What to work on:
Repeat all the data that appears below, keeping it exact.

_ _ _

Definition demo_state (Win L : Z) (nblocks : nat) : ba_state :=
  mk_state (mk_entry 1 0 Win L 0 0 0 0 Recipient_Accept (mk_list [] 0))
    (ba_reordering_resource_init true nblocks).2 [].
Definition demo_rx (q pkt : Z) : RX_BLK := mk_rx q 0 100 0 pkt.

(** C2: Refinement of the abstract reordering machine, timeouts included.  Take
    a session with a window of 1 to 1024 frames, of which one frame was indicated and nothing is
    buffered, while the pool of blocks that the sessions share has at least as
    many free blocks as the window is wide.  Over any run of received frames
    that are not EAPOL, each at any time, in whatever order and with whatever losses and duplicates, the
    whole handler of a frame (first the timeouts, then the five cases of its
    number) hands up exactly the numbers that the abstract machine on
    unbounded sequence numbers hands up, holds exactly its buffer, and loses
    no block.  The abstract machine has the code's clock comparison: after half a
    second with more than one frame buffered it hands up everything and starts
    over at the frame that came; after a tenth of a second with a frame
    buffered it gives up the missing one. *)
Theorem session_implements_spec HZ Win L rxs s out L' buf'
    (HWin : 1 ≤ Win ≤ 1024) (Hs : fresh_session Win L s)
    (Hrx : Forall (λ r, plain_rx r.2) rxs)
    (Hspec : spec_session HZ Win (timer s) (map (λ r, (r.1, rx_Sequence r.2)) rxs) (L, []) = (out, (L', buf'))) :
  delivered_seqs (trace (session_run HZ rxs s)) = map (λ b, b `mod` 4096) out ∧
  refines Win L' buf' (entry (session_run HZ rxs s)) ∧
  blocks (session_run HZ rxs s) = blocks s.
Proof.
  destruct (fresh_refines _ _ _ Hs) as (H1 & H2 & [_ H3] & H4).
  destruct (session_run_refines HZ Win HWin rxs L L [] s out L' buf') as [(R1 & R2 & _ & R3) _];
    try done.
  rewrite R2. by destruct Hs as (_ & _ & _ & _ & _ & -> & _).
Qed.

_ _ _

Expected answer:
Definition demo_state (Win L : Z) (nblocks : nat) : ba_state :=
  mk_state (mk_entry 1 0 Win L 0 0 0 0 Recipient_Accept (mk_list [] 0))
    (ba_reordering_resource_init true nblocks).2 [].
Definition demo_rx (q pkt : Z) : RX_BLK := mk_rx q 0 100 0 pkt.

(** C2: Refinement of the abstract reordering machine, timeouts included.  Take
    a session with a window of 1 to 1024 frames, of which one frame was indicated and nothing is
    buffered, while the pool of blocks that the sessions share has at least as
    many free blocks as the window is wide.  Over any run of received frames
    that are not EAPOL, each at any time, in whatever order and with whatever losses and duplicates, the
    whole handler of a frame (first the timeouts, then the five cases of its
    number) hands up exactly the numbers that the abstract machine on
    unbounded sequence numbers hands up, holds exactly its buffer, and loses
    no block.  The abstract machine has the code's clock comparison: after half a
    second with more than one frame buffered it hands up everything and starts
    over at the frame that came; after a tenth of a second with a frame
    buffered it gives up the missing one. *)
Theorem session_implements_spec HZ Win L rxs s out L' buf'
    (HWin : 1 ≤ Win ≤ 1024) (Hs : fresh_session Win L s)
    (Hrx : Forall (λ r, plain_rx r.2) rxs)
    (Hspec : spec_session HZ Win (timer s) (map (λ r, (r.1, rx_Sequence r.2)) rxs) (L, []) = (out, (L', buf'))) :
  delivered_seqs (trace (session_run HZ rxs s)) = map (λ b, b `mod` 4096) out ∧
  refines Win L' buf' (entry (session_run HZ rxs s)) ∧
  blocks (session_run HZ rxs s) = blocks s.
Proof.
  destruct (fresh_refines _ _ _ Hs) as (H1 & H2 & [_ H3] & H4).
  destruct (session_run_refines HZ Win HWin rxs L L [] s out L' buf') as [(R1 & R2 & _ & R3) _];
    try done.
  rewrite R2. by destruct Hs as (_ & _ & _ & _ & _ & -> & _).
Qed.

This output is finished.